(Collected data)

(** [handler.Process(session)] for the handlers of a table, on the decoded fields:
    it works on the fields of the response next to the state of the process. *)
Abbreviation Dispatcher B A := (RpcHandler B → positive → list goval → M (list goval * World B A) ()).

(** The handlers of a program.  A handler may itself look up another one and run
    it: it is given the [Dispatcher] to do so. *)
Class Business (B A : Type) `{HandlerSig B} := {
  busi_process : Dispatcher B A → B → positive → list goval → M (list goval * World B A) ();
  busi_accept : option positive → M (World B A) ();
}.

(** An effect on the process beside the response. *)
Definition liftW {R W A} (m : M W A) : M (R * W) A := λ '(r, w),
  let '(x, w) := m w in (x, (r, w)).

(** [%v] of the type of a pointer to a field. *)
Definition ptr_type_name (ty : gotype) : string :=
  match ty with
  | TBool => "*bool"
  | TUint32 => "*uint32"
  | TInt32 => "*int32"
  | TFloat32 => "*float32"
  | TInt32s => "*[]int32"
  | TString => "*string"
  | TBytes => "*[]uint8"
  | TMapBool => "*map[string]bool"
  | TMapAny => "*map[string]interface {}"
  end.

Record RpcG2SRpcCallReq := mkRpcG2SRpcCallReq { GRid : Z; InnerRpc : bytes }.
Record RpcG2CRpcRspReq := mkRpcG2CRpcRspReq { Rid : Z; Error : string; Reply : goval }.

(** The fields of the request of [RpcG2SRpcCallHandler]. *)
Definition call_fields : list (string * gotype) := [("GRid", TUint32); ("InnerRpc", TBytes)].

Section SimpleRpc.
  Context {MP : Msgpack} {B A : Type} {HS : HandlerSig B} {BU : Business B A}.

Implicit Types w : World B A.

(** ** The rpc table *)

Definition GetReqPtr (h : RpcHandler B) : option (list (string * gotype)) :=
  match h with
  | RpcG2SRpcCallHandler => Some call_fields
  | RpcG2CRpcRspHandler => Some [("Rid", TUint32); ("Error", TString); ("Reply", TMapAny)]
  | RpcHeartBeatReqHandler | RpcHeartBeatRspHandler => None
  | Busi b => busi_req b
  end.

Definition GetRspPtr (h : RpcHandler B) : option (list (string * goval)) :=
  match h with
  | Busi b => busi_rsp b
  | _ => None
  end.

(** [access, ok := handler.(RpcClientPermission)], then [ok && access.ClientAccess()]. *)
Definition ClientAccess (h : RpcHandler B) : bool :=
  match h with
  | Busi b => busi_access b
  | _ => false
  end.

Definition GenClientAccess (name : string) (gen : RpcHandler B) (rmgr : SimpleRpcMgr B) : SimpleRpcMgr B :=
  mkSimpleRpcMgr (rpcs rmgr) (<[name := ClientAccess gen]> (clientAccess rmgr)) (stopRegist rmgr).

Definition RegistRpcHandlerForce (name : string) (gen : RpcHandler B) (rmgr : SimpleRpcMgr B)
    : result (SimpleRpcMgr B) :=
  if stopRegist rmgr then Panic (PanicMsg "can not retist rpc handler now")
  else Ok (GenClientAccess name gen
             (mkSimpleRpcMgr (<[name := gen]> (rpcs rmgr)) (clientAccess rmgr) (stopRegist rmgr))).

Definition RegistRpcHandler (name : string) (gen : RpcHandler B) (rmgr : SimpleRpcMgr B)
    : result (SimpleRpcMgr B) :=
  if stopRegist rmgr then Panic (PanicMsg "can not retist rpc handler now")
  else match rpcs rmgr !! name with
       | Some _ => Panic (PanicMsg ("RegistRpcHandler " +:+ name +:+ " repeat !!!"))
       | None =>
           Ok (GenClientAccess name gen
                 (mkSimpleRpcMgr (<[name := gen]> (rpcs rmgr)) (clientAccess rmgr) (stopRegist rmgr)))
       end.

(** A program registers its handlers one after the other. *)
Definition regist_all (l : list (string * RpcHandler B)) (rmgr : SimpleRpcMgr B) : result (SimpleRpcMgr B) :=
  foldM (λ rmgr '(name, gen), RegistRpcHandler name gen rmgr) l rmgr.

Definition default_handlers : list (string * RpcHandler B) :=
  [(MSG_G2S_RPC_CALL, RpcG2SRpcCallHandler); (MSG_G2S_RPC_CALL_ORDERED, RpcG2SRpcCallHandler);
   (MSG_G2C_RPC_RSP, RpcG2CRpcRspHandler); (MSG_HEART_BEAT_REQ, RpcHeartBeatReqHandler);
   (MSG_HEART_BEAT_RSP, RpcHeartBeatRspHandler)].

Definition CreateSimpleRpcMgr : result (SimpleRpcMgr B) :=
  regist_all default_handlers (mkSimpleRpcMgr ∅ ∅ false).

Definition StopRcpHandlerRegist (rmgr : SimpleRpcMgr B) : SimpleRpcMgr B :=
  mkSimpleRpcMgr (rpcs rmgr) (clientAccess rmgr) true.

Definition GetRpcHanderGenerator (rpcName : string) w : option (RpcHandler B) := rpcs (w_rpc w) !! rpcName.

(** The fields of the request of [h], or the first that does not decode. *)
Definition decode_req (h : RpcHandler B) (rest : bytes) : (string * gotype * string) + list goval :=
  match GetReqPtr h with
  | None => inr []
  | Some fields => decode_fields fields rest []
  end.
==
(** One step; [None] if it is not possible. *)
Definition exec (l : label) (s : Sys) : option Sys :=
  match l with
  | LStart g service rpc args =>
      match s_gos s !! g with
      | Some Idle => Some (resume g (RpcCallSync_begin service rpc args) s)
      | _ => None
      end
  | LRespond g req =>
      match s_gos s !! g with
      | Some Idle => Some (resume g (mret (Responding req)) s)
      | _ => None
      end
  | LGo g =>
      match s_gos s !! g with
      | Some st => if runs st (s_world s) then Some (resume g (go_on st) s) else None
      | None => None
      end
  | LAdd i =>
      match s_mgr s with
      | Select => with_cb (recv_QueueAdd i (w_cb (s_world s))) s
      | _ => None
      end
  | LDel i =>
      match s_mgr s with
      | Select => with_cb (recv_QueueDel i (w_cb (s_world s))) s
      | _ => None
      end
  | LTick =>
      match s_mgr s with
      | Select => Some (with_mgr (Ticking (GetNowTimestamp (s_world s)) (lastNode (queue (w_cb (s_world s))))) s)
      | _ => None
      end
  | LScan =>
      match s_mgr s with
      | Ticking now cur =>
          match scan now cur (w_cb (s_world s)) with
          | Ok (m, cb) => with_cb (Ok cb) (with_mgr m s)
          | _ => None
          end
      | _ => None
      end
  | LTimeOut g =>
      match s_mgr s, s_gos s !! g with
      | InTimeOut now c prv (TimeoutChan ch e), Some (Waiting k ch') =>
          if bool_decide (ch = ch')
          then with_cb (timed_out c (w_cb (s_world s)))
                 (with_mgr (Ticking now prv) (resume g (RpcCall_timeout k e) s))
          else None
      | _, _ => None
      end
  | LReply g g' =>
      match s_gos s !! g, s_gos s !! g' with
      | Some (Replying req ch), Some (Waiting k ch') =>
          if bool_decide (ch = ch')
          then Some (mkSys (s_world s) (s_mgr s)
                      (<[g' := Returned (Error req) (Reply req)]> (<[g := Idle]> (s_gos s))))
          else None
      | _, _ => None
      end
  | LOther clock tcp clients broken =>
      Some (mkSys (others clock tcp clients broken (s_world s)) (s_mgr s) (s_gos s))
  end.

● Activity:
Your answer must consist solely of the lines above between the line holding "(** [handler.Process(session)] for" and the line holding "(** [%v] of the", inclusive, copied exactly.

● Answer section:
(** [handler.Process(session)] for the handlers of a table, on the decoded fields:
    it works on the fields of the response next to the state of the process. *)
Abbreviation Dispatcher B A := (RpcHandler B → positive → list goval → M (list goval * World B A) ()).

(** The handlers of a program.  A handler may itself look up another one and run
    it: it is given the [Dispatcher] to do so. *)
Class Business (B A : Type) `{HandlerSig B} := {
  busi_process : Dispatcher B A → B → positive → list goval → M (list goval * World B A) ();
  busi_accept : option positive → M (World B A) ();
}.

(** An effect on the process beside the response. *)
Definition liftW {R W A} (m : M W A) : M (R * W) A := λ '(r, w),
  let '(x, w) := m w in (x, (r, w)).

(** [%v] of the type of a pointer to a field. *)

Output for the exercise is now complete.